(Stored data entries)
****************
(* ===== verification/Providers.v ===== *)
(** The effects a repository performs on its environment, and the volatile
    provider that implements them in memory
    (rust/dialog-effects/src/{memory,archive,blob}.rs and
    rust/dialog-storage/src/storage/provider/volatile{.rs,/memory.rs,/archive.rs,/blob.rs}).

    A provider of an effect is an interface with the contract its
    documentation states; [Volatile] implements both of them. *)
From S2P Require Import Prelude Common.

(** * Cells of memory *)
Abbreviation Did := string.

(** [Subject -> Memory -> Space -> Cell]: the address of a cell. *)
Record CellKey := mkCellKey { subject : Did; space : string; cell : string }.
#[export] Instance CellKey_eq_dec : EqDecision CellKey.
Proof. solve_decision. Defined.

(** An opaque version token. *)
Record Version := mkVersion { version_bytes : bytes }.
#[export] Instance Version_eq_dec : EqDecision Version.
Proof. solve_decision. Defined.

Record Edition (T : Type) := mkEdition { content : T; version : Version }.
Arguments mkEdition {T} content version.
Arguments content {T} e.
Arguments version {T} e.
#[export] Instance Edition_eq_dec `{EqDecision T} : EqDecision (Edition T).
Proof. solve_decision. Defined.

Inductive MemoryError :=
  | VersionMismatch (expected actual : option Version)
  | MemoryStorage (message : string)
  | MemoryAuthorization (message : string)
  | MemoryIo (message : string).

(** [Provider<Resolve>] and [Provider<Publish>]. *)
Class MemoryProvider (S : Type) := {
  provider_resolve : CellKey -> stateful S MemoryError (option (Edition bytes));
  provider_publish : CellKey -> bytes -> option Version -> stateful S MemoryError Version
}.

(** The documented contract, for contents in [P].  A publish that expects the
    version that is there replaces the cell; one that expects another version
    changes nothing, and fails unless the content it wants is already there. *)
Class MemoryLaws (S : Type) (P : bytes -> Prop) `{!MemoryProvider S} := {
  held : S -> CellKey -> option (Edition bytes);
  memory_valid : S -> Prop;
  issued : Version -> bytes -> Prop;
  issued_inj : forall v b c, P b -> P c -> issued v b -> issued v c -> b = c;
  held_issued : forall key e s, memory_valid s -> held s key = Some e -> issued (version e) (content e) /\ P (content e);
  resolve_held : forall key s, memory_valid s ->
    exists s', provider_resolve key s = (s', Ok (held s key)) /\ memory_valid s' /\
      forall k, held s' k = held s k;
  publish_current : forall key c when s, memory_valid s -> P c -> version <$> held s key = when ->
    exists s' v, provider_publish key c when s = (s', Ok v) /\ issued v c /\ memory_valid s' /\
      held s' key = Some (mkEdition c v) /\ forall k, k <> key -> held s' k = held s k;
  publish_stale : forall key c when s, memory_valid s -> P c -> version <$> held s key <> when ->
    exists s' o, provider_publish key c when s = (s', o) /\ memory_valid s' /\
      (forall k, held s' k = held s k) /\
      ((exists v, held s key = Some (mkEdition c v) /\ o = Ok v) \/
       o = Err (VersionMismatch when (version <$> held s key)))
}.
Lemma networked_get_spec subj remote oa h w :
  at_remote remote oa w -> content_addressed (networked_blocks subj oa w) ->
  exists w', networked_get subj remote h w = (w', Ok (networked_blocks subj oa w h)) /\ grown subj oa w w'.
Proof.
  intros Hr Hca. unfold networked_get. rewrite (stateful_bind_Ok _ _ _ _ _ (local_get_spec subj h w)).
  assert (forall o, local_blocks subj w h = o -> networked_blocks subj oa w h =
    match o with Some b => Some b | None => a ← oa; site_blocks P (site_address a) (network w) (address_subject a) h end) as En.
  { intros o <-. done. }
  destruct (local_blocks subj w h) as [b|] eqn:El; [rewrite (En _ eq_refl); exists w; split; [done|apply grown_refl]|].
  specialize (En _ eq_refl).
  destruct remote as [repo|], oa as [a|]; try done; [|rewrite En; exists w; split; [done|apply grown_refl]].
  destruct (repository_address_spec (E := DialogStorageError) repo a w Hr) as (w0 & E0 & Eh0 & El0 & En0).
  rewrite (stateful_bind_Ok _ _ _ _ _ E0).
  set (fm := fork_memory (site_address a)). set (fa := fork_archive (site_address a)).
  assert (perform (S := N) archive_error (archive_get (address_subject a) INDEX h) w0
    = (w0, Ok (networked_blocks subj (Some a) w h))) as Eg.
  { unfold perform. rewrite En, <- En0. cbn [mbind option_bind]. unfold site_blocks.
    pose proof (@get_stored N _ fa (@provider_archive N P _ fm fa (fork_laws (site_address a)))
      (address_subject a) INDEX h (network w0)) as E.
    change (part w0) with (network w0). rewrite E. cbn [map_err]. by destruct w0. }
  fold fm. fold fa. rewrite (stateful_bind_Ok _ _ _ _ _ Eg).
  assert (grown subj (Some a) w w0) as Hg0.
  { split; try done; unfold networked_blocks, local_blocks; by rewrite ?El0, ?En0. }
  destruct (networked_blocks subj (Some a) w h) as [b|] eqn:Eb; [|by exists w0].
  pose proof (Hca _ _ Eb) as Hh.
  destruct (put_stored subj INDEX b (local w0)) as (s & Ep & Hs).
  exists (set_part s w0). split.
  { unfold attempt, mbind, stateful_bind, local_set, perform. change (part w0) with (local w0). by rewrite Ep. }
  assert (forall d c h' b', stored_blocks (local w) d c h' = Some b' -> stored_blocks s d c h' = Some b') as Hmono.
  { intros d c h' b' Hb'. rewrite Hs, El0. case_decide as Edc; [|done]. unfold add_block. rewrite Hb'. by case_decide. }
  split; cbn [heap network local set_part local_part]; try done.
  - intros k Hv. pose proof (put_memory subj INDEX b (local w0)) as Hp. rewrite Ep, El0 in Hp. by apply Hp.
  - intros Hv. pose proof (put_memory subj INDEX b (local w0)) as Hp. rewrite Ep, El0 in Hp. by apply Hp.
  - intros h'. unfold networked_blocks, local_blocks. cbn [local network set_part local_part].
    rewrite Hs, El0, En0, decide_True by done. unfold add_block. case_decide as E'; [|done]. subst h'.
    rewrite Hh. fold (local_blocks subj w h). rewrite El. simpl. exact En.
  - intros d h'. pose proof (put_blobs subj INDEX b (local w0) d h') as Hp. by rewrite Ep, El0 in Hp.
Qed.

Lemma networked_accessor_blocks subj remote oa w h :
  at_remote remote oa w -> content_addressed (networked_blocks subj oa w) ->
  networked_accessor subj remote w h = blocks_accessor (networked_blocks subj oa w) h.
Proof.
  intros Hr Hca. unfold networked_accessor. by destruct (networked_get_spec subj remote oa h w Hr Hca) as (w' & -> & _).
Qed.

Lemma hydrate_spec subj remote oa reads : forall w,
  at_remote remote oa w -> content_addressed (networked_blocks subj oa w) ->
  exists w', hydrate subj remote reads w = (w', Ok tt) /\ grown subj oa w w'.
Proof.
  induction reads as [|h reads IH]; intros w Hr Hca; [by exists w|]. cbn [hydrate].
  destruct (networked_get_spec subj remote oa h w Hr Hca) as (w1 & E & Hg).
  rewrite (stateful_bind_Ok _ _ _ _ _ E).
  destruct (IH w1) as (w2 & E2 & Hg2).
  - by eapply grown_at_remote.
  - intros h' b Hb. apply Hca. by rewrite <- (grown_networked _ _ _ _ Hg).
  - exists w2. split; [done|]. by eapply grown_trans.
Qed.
****************
> **Problem details**
With no alteration of any kind, give the data again in full.

> **Solution for this task**
(* ===== verification/Providers.v ===== *)
(** The effects a repository performs on its environment, and the volatile
    provider that implements them in memory
    (rust/dialog-effects/src/{memory,archive,blob}.rs and
    rust/dialog-storage/src/storage/provider/volatile{.rs,/memory.rs,/archive.rs,/blob.rs}).

    A provider of an effect is an interface with the contract its
    documentation states; [Volatile] implements both of them. *)
From S2P Require Import Prelude Common.

(** * Cells of memory *)
Abbreviation Did := string.

(** [Subject -> Memory -> Space -> Cell]: the address of a cell. *)
Record CellKey := mkCellKey { subject : Did; space : string; cell : string }.
#[export] Instance CellKey_eq_dec : EqDecision CellKey.
Proof. solve_decision. Defined.

(** An opaque version token. *)
Record Version := mkVersion { version_bytes : bytes }.
#[export] Instance Version_eq_dec : EqDecision Version.
Proof. solve_decision. Defined.

Record Edition (T : Type) := mkEdition { content : T; version : Version }.
Arguments mkEdition {T} content version.
Arguments content {T} e.
Arguments version {T} e.
#[export] Instance Edition_eq_dec `{EqDecision T} : EqDecision (Edition T).
Proof. solve_decision. Defined.

Inductive MemoryError :=
  | VersionMismatch (expected actual : option Version)
  | MemoryStorage (message : string)
  | MemoryAuthorization (message : string)
  | MemoryIo (message : string).

(** [Provider<Resolve>] and [Provider<Publish>]. *)
Class MemoryProvider (S : Type) := {
  provider_resolve : CellKey -> stateful S MemoryError (option (Edition bytes));
  provider_publish : CellKey -> bytes -> option Version -> stateful S MemoryError Version
}.

(** The documented contract, for contents in [P].  A publish that expects the
    version that is there replaces the cell; one that expects another version
    changes nothing, and fails unless the content it wants is already there. *)
Class MemoryLaws (S : Type) (P : bytes -> Prop) `{!MemoryProvider S} := {
  held : S -> CellKey -> option (Edition bytes);
  memory_valid : S -> Prop;
  issued : Version -> bytes -> Prop;
  issued_inj : forall v b c, P b -> P c -> issued v b -> issued v c -> b = c;
  held_issued : forall key e s, memory_valid s -> held s key = Some e -> issued (version e) (content e) /\ P (content e);
  resolve_held : forall key s, memory_valid s ->
    exists s', provider_resolve key s = (s', Ok (held s key)) /\ memory_valid s' /\
      forall k, held s' k = held s k;
  publish_current : forall key c when s, memory_valid s -> P c -> version <$> held s key = when ->
    exists s' v, provider_publish key c when s = (s', Ok v) /\ issued v c /\ memory_valid s' /\
      held s' key = Some (mkEdition c v) /\ forall k, k <> key -> held s' k = held s k;
  publish_stale : forall key c when s, memory_valid s -> P c -> version <$> held s key <> when ->
    exists s' o, provider_publish key c when s = (s', o) /\ memory_valid s' /\
      (forall k, held s' k = held s k) /\
      ((exists v, held s key = Some (mkEdition c v) /\ o = Ok v) \/
       o = Err (VersionMismatch when (version <$> held s key)))
}.
Lemma networked_get_spec subj remote oa h w :
  at_remote remote oa w -> content_addressed (networked_blocks subj oa w) ->
  exists w', networked_get subj remote h w = (w', Ok (networked_blocks subj oa w h)) /\ grown subj oa w w'.
Proof.
  intros Hr Hca. unfold networked_get. rewrite (stateful_bind_Ok _ _ _ _ _ (local_get_spec subj h w)).
  assert (forall o, local_blocks subj w h = o -> networked_blocks subj oa w h =
    match o with Some b => Some b | None => a ← oa; site_blocks P (site_address a) (network w) (address_subject a) h end) as En.
  { intros o <-. done. }
  destruct (local_blocks subj w h) as [b|] eqn:El; [rewrite (En _ eq_refl); exists w; split; [done|apply grown_refl]|].
  specialize (En _ eq_refl).
  destruct remote as [repo|], oa as [a|]; try done; [|rewrite En; exists w; split; [done|apply grown_refl]].
  destruct (repository_address_spec (E := DialogStorageError) repo a w Hr) as (w0 & E0 & Eh0 & El0 & En0).
  rewrite (stateful_bind_Ok _ _ _ _ _ E0).
  set (fm := fork_memory (site_address a)). set (fa := fork_archive (site_address a)).
  assert (perform (S := N) archive_error (archive_get (address_subject a) INDEX h) w0
    = (w0, Ok (networked_blocks subj (Some a) w h))) as Eg.
  { unfold perform. rewrite En, <- En0. cbn [mbind option_bind]. unfold site_blocks.
    pose proof (@get_stored N _ fa (@provider_archive N P _ fm fa (fork_laws (site_address a)))
      (address_subject a) INDEX h (network w0)) as E.
    change (part w0) with (network w0). rewrite E. cbn [map_err]. by destruct w0. }
  fold fm. fold fa. rewrite (stateful_bind_Ok _ _ _ _ _ Eg).
  assert (grown subj (Some a) w w0) as Hg0.
  { split; try done; unfold networked_blocks, local_blocks; by rewrite ?El0, ?En0. }
  destruct (networked_blocks subj (Some a) w h) as [b|] eqn:Eb; [|by exists w0].
  pose proof (Hca _ _ Eb) as Hh.
  destruct (put_stored subj INDEX b (local w0)) as (s & Ep & Hs).
  exists (set_part s w0). split.
  { unfold attempt, mbind, stateful_bind, local_set, perform. change (part w0) with (local w0). by rewrite Ep. }
  assert (forall d c h' b', stored_blocks (local w) d c h' = Some b' -> stored_blocks s d c h' = Some b') as Hmono.
  { intros d c h' b' Hb'. rewrite Hs, El0. case_decide as Edc; [|done]. unfold add_block. rewrite Hb'. by case_decide. }
  split; cbn [heap network local set_part local_part]; try done.
  - intros k Hv. pose proof (put_memory subj INDEX b (local w0)) as Hp. rewrite Ep, El0 in Hp. by apply Hp.
  - intros Hv. pose proof (put_memory subj INDEX b (local w0)) as Hp. rewrite Ep, El0 in Hp. by apply Hp.
  - intros h'. unfold networked_blocks, local_blocks. cbn [local network set_part local_part].
    rewrite Hs, El0, En0, decide_True by done. unfold add_block. case_decide as E'; [|done]. subst h'.
    rewrite Hh. fold (local_blocks subj w h). rewrite El. simpl. exact En.
  - intros d h'. pose proof (put_blobs subj INDEX b (local w0) d h') as Hp. by rewrite Ep, El0 in Hp.
Qed.

Lemma networked_accessor_blocks subj remote oa w h :
  at_remote remote oa w -> content_addressed (networked_blocks subj oa w) ->
  networked_accessor subj remote w h = blocks_accessor (networked_blocks subj oa w) h.
Proof.
  intros Hr Hca. unfold networked_accessor. by destruct (networked_get_spec subj remote oa h w Hr Hca) as (w' & -> & _).
Qed.

Lemma hydrate_spec subj remote oa reads : forall w,
  at_remote remote oa w -> content_addressed (networked_blocks subj oa w) ->
  exists w', hydrate subj remote reads w = (w', Ok tt) /\ grown subj oa w w'.
Proof.
  induction reads as [|h reads IH]; intros w Hr Hca; [by exists w|]. cbn [hydrate].
  destruct (networked_get_spec subj remote oa h w Hr Hca) as (w1 & E & Hg).
  rewrite (stateful_bind_Ok _ _ _ _ _ E).
  destruct (IH w1) as (w2 & E2 & Hg2).
  - by eapply grown_at_remote.
  - intros h' b Hb. apply Hca. by rewrite <- (grown_networked _ _ _ _ Hg).
  - exists w2. split; [done|]. by eapply grown_trans.
Qed.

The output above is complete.